A number of jurisdictions agree. Anno. 8 A.L.R. 4th 969; Hampton v. State, 455 So. 2d 149 (Ala.Crim.App, 1984) (one count of assault for a single shotgun blast wounding three persons); Callaghan v. State, 462 So. 2d 832 (Fla.App., 1984) (a defendant who fired one shot with a rifle to the head of his wife who was holding a child was guilty of only one count of shooting in a dwelling); State v. Buck, 3 Ohio App. 3d 349, 445 N.E.2d 720 (1982) (one, not four, convictions were appropriate for a defendant who fired a single shot through a window near four police officers); State v. Collins, 174 W.Va. 767, 329 S.E.2d 839 (1984) (a store robber who presented a firearm was found not guilty of a crime against each clerk present in the store).
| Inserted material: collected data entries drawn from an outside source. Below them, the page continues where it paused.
Lemma index_in_range {A} (data : list A) i :
  0 <= i < Z.of_nat (length data) -> exists x, GoSort.index data i = Ok x /\ x ∈ data.
Proof.
  intros H. unfold GoSort.index. destruct (0 <=? i) eqn:E; [|lia].
  destruct (data !! Z.to_nat i) as [x|] eqn:L.
  - exists x. split; [reflexivity|]. eapply list_elem_of_lookup_2, L.
  - apply lookup_ge_None in L. lia.
Qed.

(** C10.  Every feature of the collection [ReadShapefile] returns has the
    tags addr:postcode and addr:housenumber, both strings; so the
    comparison of [SortFeatureCollection] never fails on a slice made of
    such features, in whatever order the sort has put them: its type
    assertions succeed for every two positions. *)
Theorem C10_comparison_never_fails fs lk name out :
  ReadShapefile fs lk name = Ok out ->
  (forall f, f ∈ Features (featureCollection out) ->
     (exists s, Properties f !! tagPostCode = Some (AString s)) /\
     (exists h, Properties f !! tagHousenumber = Some (AString h))) /\
  (forall data i j,
     (forall f, f ∈ data -> f ∈ Features (featureCollection out)) ->
     0 <= i < Z.of_nat (length data) -> 0 <= j < Z.of_nat (length data) ->
     exists b, featureLess data i j = Ok b).
Proof.
  intros H.
  assert (Hall : forall f, f ∈ Features (featureCollection out) ->
            allStrings f /\
            (exists s, Properties f !! tagPostCode = Some (AString s)) /\
            (exists h, Properties f !! tagHousenumber = Some (AString h))).
  { intros f Hin. destruct (ReadShapefile_features _ _ _ _ _ H Hin) as (rdr & row & _ & _ & He).
    eapply readRecord_strings, He. }
  split.
  - intros f Hin. apply Hall, Hin.
  - intros data i j Hdata Hi Hj.
    destruct (index_in_range data i Hi) as (fi & Ei & Ii).
    destruct (index_in_range data j Hj) as (fj & Ej & Ij).
    destruct (Hall fi (Hdata _ Ii)) as (Ai & Pi & Hi').
    destruct (Hall fj (Hdata _ Ij)) as (Aj & Pj & Hj').
    eapply featureLess_total; eassumption.
Qed.

Lemma C10_witness :
  (forall f, f ∈ [featureOf sampleLookups rowEast; featureOf sampleLookups rowAltOnly] ->
     (exists s, Properties f !! tagPostCode = Some (AString s)) /\
     (exists h, Properties f !! tagHousenumber = Some (AString h))) /\
  (forall data i j,
     (forall f, f ∈ data ->
        f ∈ [featureOf sampleLookups rowEast; featureOf sampleLookups rowAltOnly]) ->
     0 <= i < Z.of_nat (length data) -> 0 <= j < Z.of_nat (length data) ->
     exists b, featureLess data i j = Ok b).
Proof.
  apply (C10_comparison_never_fails (addressFile [rowInvalid; rowEast; rowAltOnly])
           sampleLookups "in.shp"
           {| featureCollection :=
                {| Features := [featureOf sampleLookups rowEast;
                                featureOf sampleLookups rowAltOnly] |};
              stdout := ["skipping invalid..."] |}).
  vm_compute. reflexivity.
Defined.

(** ** C6: the language of the second variant *)

Lemma nameTags_variants tag name alt lon c v rest :
  tag = tagStreet \/ tag = tagPlace ->
  (forall k, k ∈ [tagStreet +:+ tagLangPostfixHungarian; tagStreet +:+ tagLangPostfixItalian;
                  tagStreet +:+ tagLangPostfixSlovenian; tagPlace +:+ tagLangPostfixHungarian;
                  tagPlace +:+ tagLangPostfixItalian; tagPlace +:+ tagLangPostfixSlovenian] ->
     Properties rest !! k =
     Properties (nameTags tag name alt lon
                   (SetProperty (NewPointFeature c) tagHousenumber v)) !! k) ->
  forall t, t = tagStreet \/ t = tagPlace ->
    (hasTag rest (t +:+ tagLangPostfixHungarian) -> PrimFloat.ltb 14.5 lon = true) /\
    (hasTag rest (t +:+ tagLangPostfixItalian) -> PrimFloat.ltb 14.5 lon = false) /\
    (hasTag rest (t +:+ tagLangPostfixSlovenian) ->
     hasTag rest (ApplyTagLanguagePostfix t lon)).
Proof.
  intros Htag Hrest t Ht. unfold hasTag, ApplyTagLanguagePostfix.
  destruct (PrimFloat.ltb 14.5 lon) eqn:E;
    destruct Htag as [-> | ->]; destruct Ht as [-> | ->];
    rewrite !Hrest by (vm_compute; set_solver);
    unfold nameTags, ApplyTagLanguagePostfix; rewrite E;
    (destruct alt as [dj|]; [destruct (negb (dj =? name)%string)|]);
    vm_compute;
    repeat split; intros [x Hx]; try discriminate Hx; eauto.
Qed.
Logical hyperbole also cuts both ways. On the one hand is the specter of the single shot over Times Square giving rise to 100,000 assault charges. On the other is the magic bullet passing through five bodies, but excused as one incident.
The federal courts adhere to the one-crime rule under a federal statue prohibiting an assault of a federal officer. Ladner v. United States, 358 U.S. 169, 79 S. Ct. 209, 3 L. Ed. 2d 199 (1958). There the Court reasoned that although Congress may have intended to protect federal officers, it is equally plausible that it intended to prevent hindrance in the execution of official duty. Because it was unclear what Congress intended, under the rule of lenity, it was appropriate to construe the statute in favor of the defendant and leave it to Congress to clarify its intent if necessary.
Other jurisdictions have held that multiple charges are appropriate if there was evidence that the actor intended to harm more than one person. Thus, if a single shot was fired with the intent of harming three persons, multiple convictions are appropriate. Cooper v. State, 595 P.2d 648 (Alaska, 1979). In this case, it is unclear whether the defendant was aiming at anyone, and there appears to be no evidence that he was attempting to "kill two birds with one stone;" if he had, he probably would have fired more than one shot.
I would, again, grant leave to appeal.
MICHAEL F. CAVANAGH, J., concurs with LEVIN, J.